The Joy of Cake Migrations - my first tutorial

As promised, the following is a tutorial on how to use and take advantage of Migrations in your CakePHP development. I suppose you could also call it a basic manual.

This article assumes that you already have an installation of CakePHP which is already configured and ready to go. It also assumes that you know what migrations are and why you need them. For more information on DB Migrations, please see here.
Getting started
Once you have installed and configured CakePHP, you should download the Migrations package from HomepageUniverse here. Unzip the archive into your vendors directory that is above your app directory.

Remember that you should place the migrations package in your top level vendors directory, not the vendors directory within your app directory.

Within the migrations directory are a number of files and two more directories. I will explain each here:

  • migrate.php [file] - This is the main Migrations script.
  • MDB2.php [file] - This is Pear's MDB2 database abstraction library.
  • Spyc.php [file] - The Spyc YAML library (just in case you don't have the PHP Syck extension installed)
  • MDB2 [directory] - The included MDB2 library files.
  • Examples [directory] - A few example YAML migration files

The main file you should be interested in, is the migrate.php file. This is the script that you need to run on your command line, and helps you generate, run and manage your migrations.

To use it, simply run the following from within your cake root directory and follow the on screen prompts:
php vendors/migrations/migrate.php

Read on for more detailed description of its usage.
Migration Basics
I will quickly run through what migrations do and how they do it. This should help you understand how and why you should use them.

Database Support
All migrations let you do is run database queries in a structured and simple manner. Pear's MDB2 library is used to interface with your database, so you can use any database engine that MDB2 supports. Why do I use MDB2 when Cake has a very good database? Because Cake's DB classes do not support the creation of tables, fields, indexes, etc.

Migration Files
Migrations use a selection of migration files that are used to manage your database. You can roll forward and backwards through each file, just as you would with any version control system, such as subversion. The migration files are written in a very simple, human readable language called YAML, and do not need to contain any SQL queries at all. This way, migrations are 100% portable and can be used with almost any database engine. You can find some example migration files in the Examples directory of the download.

When you run a migration, the script simply analyses each migration file and converts the YAML into database queries and performs the actions specified in the file. The best way to demonstrate this would be to actually do it. So on we go to the meat of this tutorial.
The Migration Script
Just like Cake's Bake.php script, the migrate.php script must be run via the command line. You can do three things with the migrate.php script:

  1. Generate Migration Files
  2. Run Migrations
  3. Reset your Migrations

We will go through each one in turn in the next section.

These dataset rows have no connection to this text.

Lemma leaf_update va : PX (Z.of_nat (S l)) va <> i ->
  leaf_at (S l) m' pt va = leaf_at (S l) m pt va.
Proof.
  intros Hne. unfold leaf_at. cbn [wk].
  assert (Hr : 0 <= PX (Z.of_nat (S l)) va < 512) by (apply PX_range; lia).
  rewrite Hent by done.
  destruct (has (entry m pt (PX (Z.of_nat (S l)) va)) PTE_V) eqn:Hvj; [|done].
  pose proof (other_child_frame _ Hr Hne Hvj) as Hs.
  assert (same_on (ip l m (PTE2PA (entry m pt (PX (Z.of_nat (S l)) va)))) m m') as Hs'.
  { eapply same_on_sub; [|exact Hs]. apply ip_tp. }
  apply table_frame in Hs' as (_ & _ & Hwk). rewrite Hwk.
  destruct (wk l m _ va) as [a|] eqn:Ha; [|done].
  destruct (wk_in_lp _ _ _ _ _ Ha) as (p & Hp & ->).
  apply load64_ext. intros x Hx. apply (Hs p); [by apply lp_tp|].
  pose proof (PX_range 0 va). unfold in_page. lia.
Qed.
End Update.

(** ** A zeroed page is an empty table *)

Definition zero_page (m : mem) (p : Z) : Prop := forall x, in_page p x -> load8 m x = 0.

Lemma zero_page_entry m p i : zero_page m p -> 0 <= i < 512 -> entry m p i = 0.
Proof. intros H Hi. apply load64_zero. intros x Hx. apply H. unfold in_page. lia. Qed.

Lemma zero_page_child f m p i : zero_page m p -> 0 <= i < 512 -> child f m p i = [].
Proof. intros H Hi. unfold child. rewrite zero_page_entry by done. by rewrite has_0. Qed.

Lemma bind_nil_in {A B} (f : A -> list B) (ls : list A) :
  (forall x, x ∈ ls -> f x = []) -> ls ≫= f = [].
Proof.
  induction ls as [|a ls IH]; intros H; [done|]. rewrite bind_cons, (H a) by left.
  apply IH. intros. apply H. by right.
Qed.

Lemma zero_page_tp l m p : zero_page m p -> tp l m p = [p].
Proof.
  intros H. destruct l as [|l]; [done|]. unfold tp. cbn [ip lp].
  rewrite !bind_nil_in; [done| |];
    intros j Hj%elem_of_seqZ; apply zero_page_child; (done || lia).
Qed.
(* ===== verification/Bio.v ===== *)
(** * The buffer cache (kernel/bio.c)

    [bufs] is bcache.buf[] followed by bcache.head (index [HEAD]), with the
    prev/next links of the LRU list as indices.  The disk is a map from block
    numbers to 1024-byte blocks; [writes] records every block written, oldest
    first, for the crash arguments of the log. *)

From Stdlib Require Import ZArith Lia.
From stdpp Require Import base numbers list list_numbers gmap strings sorting.
From S2P Require Import Prelude Cstring Bytes Sleeplock.

Definition BSIZE : Z := 1024.
Definition ROOTDEV : Z := 1.
Definition MAXOPBLOCKS : Z := 10.
Definition NBUF : Z := MAXOPBLOCKS * 3.
Definition HEAD : Z := NBUF.

Record buf := Buf {
  b_valid : bool;
  b_dev : Z;
  b_blockno : Z;
  b_lock : sleeplock;
  b_refcnt : Z;
  b_prev : Z;
  b_next : Z;
  b_data : list Z
}.

Definition zero_block : list Z := repeat 0 (Z.to_nat BSIZE).

(** A buffer as static storage leaves it. *)
Definition buf0 : buf := Buf false 0 0 sl_free 0 0 0 zero_block.

Definition set_b_valid v (b : buf) : buf :=
  Buf v (b_dev b) (b_blockno b) (b_lock b) (b_refcnt b) (b_prev b) (b_next b) (b_data b).
Definition set_b_lock l (b : buf) : buf :=
  Buf (b_valid b) (b_dev b) (b_blockno b) l (b_refcnt b) (b_prev b) (b_next b) (b_data b).
Definition set_b_refcnt r (b : buf) : buf :=
  Buf (b_valid b) (b_dev b) (b_blockno b) (b_lock b) r (b_prev b) (b_next b) (b_data b).
Definition set_b_prev p (b : buf) : buf :=
  Buf (b_valid b) (b_dev b) (b_blockno b) (b_lock b) (b_refcnt b) p (b_next b) (b_data b).
Definition set_b_next n (b : buf) : buf :=
  Buf (b_valid b) (b_dev b) (b_blockno b) (b_lock b) (b_refcnt b) (b_prev b) n (b_data b).
Definition set_b_data d (b : buf) : buf :=
  Buf (b_valid b) (b_dev b) (b_blockno b) (b_lock b) (b_refcnt b) (b_prev b) (b_next b) d.
Definition set_b_block dev blockno (b : buf) : buf :=
  Buf (b_valid b) dev blockno (b_lock b) (b_refcnt b) (b_prev b) (b_next b) (b_data b).

Record bio := Bio {
  bufs : list buf;
  bcache_lock : bool;
  disk : gmap Z (list Z);
  writes : list (Z * list Z);
  curpid : Z
}.

Definition set_bufs bs (s : bio) : bio := Bio bs (bcache_lock s) (disk s) (writes s) (curpid s).
Definition set_bcache_lock l (s : bio) : bio := Bio (bufs s) l (disk s) (writes s) (curpid s).

(** The block the disk holds at [bno]. *)
Definition dblk (d : gmap Z (list Z)) (bno : Z) : list Z := default zero_block (d !! bno).

Definition buf_at (s : bio) (i : Z) : buf := nthZ buf0 (bufs s) i.
Definition getb {A} (i : Z) (f : buf -> A) : M bio A := gets (fun s => f (buf_at s i)).
Definition updb (i : Z) (f : buf -> buf) : M bio unit :=
  modify (fun s => set_bufs (updZ i (f (buf_at s i)) (bufs s)) s).

(** An operation on the sleep lock of buffer [i]. *)
Definition on_lock {A} (i : Z) (m : M sleeplock A) : M bio A :=
  zoom (fun s => b_lock (buf_at s i))
       (fun l s => set_bufs (updZ i (set_b_lock l (buf_at s i)) (bufs s)) s) m.

Definition bacquire : M bio unit := lk_acquire bcache_lock set_bcache_lock.
Definition brelease : M bio unit := lk_release bcache_lock set_bcache_lock.

Fixpoint binit_loop (n : nat) (b : Z) : M bio unit :=
  match n with
  | O => ret tt
  | S k =>
      let* first := getb HEAD b_next in
      updb b (set_b_next first) ;;
      updb b (set_b_prev HEAD) ;;
      on_lock b initsleeplock ;;
      updb first (set_b_prev b) ;;
      updb HEAD (set_b_next b) ;;
      binit_loop k (b + 1)
  end.

Definition binit : M bio unit :=
  modify (set_bcache_lock false) ;;
  updb HEAD (set_b_prev HEAD) ;;
  updb HEAD (set_b_next HEAD) ;;
  binit_loop (Z.to_nat NBUF) 0.

(** The first scan of bget(): the cached buffer of the block, if any. *)
Fixpoint bget_cached (fuel : nat) (b dev blockno : Z) : M bio (option Z) :=
  match fuel with
  | O => panic "bget: fuel"
  | S k =>
      if b =? HEAD then ret None
      else
        let* x := getb b (fun x => x) in
        if (b_dev x =? dev) && (b_blockno x =? blockno) then ret (Some b)
        else bget_cached k (b_next x) dev blockno
  end.

(** The second scan: the least recently used unreferenced buffer. *)
Fixpoint bget_unused (fuel : nat) (b : Z) : M bio (option Z) :=
  match fuel with
  | O => panic "bget: fuel"
  | S k =>
      if b =? HEAD then ret None
      else
        let* x := getb b (fun x => x) in
        if b_refcnt x =? 0 then ret (Some b)
        else bget_unused k (b_prev x)
  end.

(** The list has NBUF buffers and the head, so NBUF + 1 steps reach its end. *)
Definition lru_fuel : nat := S (Z.to_nat NBUF).

Definition bget (dev blockno : Z) : M bio Z :=
  bacquire ;;
  let* first := getb HEAD b_next in
  let* r := bget_cached lru_fuel first dev blockno in
  let* pid := gets curpid in
  match r with
  | Some b =>
      updb b (fun x => set_b_refcnt (u32 (b_refcnt x + 1)) x) ;;
      brelease ;;
      on_lock b (acquiresleep b pid) ;;
      ret b
  | None =>
      let* last := getb HEAD b_prev in
      let* r := bget_unused lru_fuel last in
      match r with
      | Some b =>
          updb b (set_b_block dev blockno) ;;
          updb b (set_b_valid false) ;;
          updb b (set_b_refcnt 1) ;;
          brelease ;;
          on_lock b (acquiresleep b pid) ;;
          ret b
      | None => panic "bget: no buffers"
      end
  end.

(** A completed disk request: virtio_disk_rw() returns when the device has
    moved the block. *)
Definition virtio_disk_rw (b : Z) (write : bool) : M bio unit :=
  modify (fun s =>
    let x := buf_at s b in
    if write
    then Bio (bufs s) (bcache_lock s) (<[b_blockno x := b_data x]> (disk s))
             (writes s ++ [(b_blockno x, b_data x)]) (curpid s)
    else set_bufs (updZ b (set_b_data (dblk (disk s) (b_blockno x)) x) (bufs s)) s).

Definition bread (dev blockno : Z) : M bio Z :=
  let* b := bget dev blockno in
  let* valid := getb b b_valid in
  (if negb valid then virtio_disk_rw b false ;; updb b (set_b_valid true) else ret tt) ;;
  ret b.

Definition bwrite (b : Z) : M bio unit :=
  let* pid := gets curpid in
  let* h := on_lock b (holdingsleep pid) in
  if negb h then panic "bwrite"
  else virtio_disk_rw b true.

(** Unlink [b] and link it in again at the head of the list. *)
Definition move_to_front (b : Z) : M bio unit :=
  let* x := getb b (fun x => x) in
  updb (b_next x) (set_b_prev (b_prev x)) ;;
  let* x := getb b (fun x => x) in
  updb (b_prev x) (set_b_next (b_next x)) ;;
  let* first := getb HEAD b_next in
  updb b (set_b_next first) ;;
  updb b (set_b_prev HEAD) ;;
  let* first := getb HEAD b_next in
  updb first (set_b_prev b) ;;
  updb HEAD (set_b_next b).

Definition brelse (b : Z) : M bio unit :=
  let* pid := gets curpid in
  let* h := on_lock b (holdingsleep pid) in
  if negb h then panic "brelse"
  else
    on_lock b releasesleep ;;
    bacquire ;;
    updb b (fun x => set_b_refcnt (u32 (b_refcnt x - 1)) x) ;;
    let* r := getb b b_refcnt in
    (if r =? 0 then move_to_front b else ret tt) ;;
    brelease.

Definition bpin (b : Z) : M bio unit :=
  bacquire ;;
  updb b (fun x => set_b_refcnt (u32 (b_refcnt x + 1)) x) ;;
  brelease.

Definition bunpin (b : Z) : M bio unit :=
  bacquire ;;
  updb b (fun x => set_b_refcnt (u32 (b_refcnt x - 1)) x) ;;
  brelease.

(** Access to the data of a buffer its holder has. *)
Definition bdata (b : Z) : M bio (list Z) := getb b b_data.
Definition set_bdata (b : Z) (d : list Z) : M bio unit := updb b (set_b_data d).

The migrate.php script also takes some optional command line arguments, but I will not go into them too much here. Just run the following for more help:
php vendors/migrations/migrate.php -h

The Generation Game
Before you can do anything else, you need to generate your migration files. You can of course create these manually yourself, but it's much easier and less error prone if you use migrate.php. So go ahead and run the migrate script;
php vendors/migrations/migrate.php

Assuming everything is good, you should see a lovely little 'CAKEPHP MIGRATIONS' banner in your command line window.

If you have not already configured your Cake database config, it will help you with that in the same way that bake.php does. So go ahead and follow the prompts if you need to do that.

After that, the script will then check that the 'schema_info' table exists in your database, and creates it if it isn't there. This table is used to keep a record of what migration version your app is currently at. So it is very important and should not be tampered with.

Once all that is done, you should see a few lines of data. The first line tells you which application [dir] you are using. Then it tells you your current migration version, along with the number of migration files previously generated.

Now choose 'Generate' from the three Options menu. Then just follow the prompts and your very first migration file will be created for you and placed in a migrations directory in your app's config directory. Take a look and you will see that the script has numbered your file. It will do this for every file generated and simply increment each time. This numerical value is used to determine what order your migrations should be run. It is basically the version number.
Before we get started on editing your migration file, I strongly recommend that you get acquainted with YAML. You should read a brilliant little tutorial called YAML in Five Minutes. And of course you can check out the official YAML site

I am going to try and explain a migration file as best I can. So please bear with me, if I splutter.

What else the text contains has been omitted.